Les productions certifiées ET BIM « sont très orientées autour de l’humain. Autour de la critique et l’autocritique de l’être humain moderne, de sa position dans le groupe, son rapport à la vie virtuelle. Dans chacune de nos vidéos il y a un message et on défend cela depuis le début. » En témoigne Darfimbabwour, court-métrage fiction dévoilé en mars dernier. Adaptées à partir d’une planche du dessinateur Gotlib et « réalisées avec trois bouts de ficelles », ces 7 minutes 41 secondes parodient l’évolution de notre comportement face à la spectacularisation d’une crise alimentaire orchestrée par les médias. Et le rendu est d’un réalisme déconcertant. Depuis sa sortie, la vidéo a été visionné plusieurs centaines de milliers de fois.
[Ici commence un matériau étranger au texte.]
(** The start of each: checks and the log entry. *)
Lemma serves_on_path sh op op' name n args k f w :
  mock_ok w → mounted w sh → normalizeMockPath name = n →
  (∀ w1, mock_ok w1 → mw_mounts w1 = mw_mounts w → tree_of w1 = tree_of w → serves (k n) f w1) →
  serves (on_path sh op name Some (λ name, recordOp op' name (args name);; k name)) f w.
Proof.
  intros Hok Hm Hn Hk. apply stp_on_path; [done..|]. rewrite Hn. apply stp_bind, stp_record. intros w1 Hg Hv.
  injection Hv as Hf Hd _. assert (tree_of w1 = tree_of w) as Ht by (by apply tree_of_view).
  eapply stp_mono; [apply (Hk w1); [by apply (gr_ok _ _ Hg)|apply (gr_mounts _ _ Hg)|done]|].
  rewrite Ht. intros r w' (? & -> & ? & ?). split_and!; [done|apply (gr_mounts _ _ Hg)|done..].
Qed.

(** An answer that leaves the server alone. *)
Lemma serves_ret r f w :
  mock_ok w → served r (f (tree_of w)).1 → (f (tree_of w)).2 = tree_of w → serves (mret r) f w.
Proof. intros ? ? ?. by apply stp_ret. Qed.

Lemma data_at_tree w n : mock_ok w →
  match data_at w n with
  | Some (q, d) => mb_files (mw_backend w) !! n = Some q ∧ mw_data w !! q = Some d ∧ tree_of w !! n = Some (node_of d)
  | None => mb_files (mw_backend w) !! n = None ∧ tree_of w !! n = None
  end.
Proof.
  intros Hok. pose proof (tree_lookup w n) as Ht. destruct (data_at w n) as [[q d]|] eqn:E.
  - apply data_at_Some in E as [? ?]. done.
  - simpl in Ht. split; [by apply tree_None|done].
Qed.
Jusqu’à arriver aux yeux et aux oreilles de Médecins sans frontières qui sollicite dans la foulée les deux compères créatifs pour… la prochaine campagne de l’association humanitaire axée sur le thème des réfugiés ! Bingo, le personnage de Johnny Hunter fait son apparition et dénonce cette Europe qui va trop loin. Sur la chaîne Youtube de la marque, de nombreux autres personnages et projets sont à découvrir. Celui de Marius notamment, qui détourne les codes du podcast vidéo si cher aux Youtubeurs que sont Norman et Cyprien. Là encore, ET BIM imprime sa patte et réussit à aborder des thèmes comme le suicide et la pédophilie en contournant le côté mainstream du format. « On voulait relever le niveau sur Internet. On revendique tout simplement un autre niveau de production que celui qui est proposé. » Depuis son local du 18ème arrondissement de la capitale, ET BIM c’est un peu un pavé dans la mare. Un pavé bien décidé à se frayer son propre chemin au milieu de la masse audiovisuelle. Un pavé qui tend à faire avancer les choses. Tout simplement.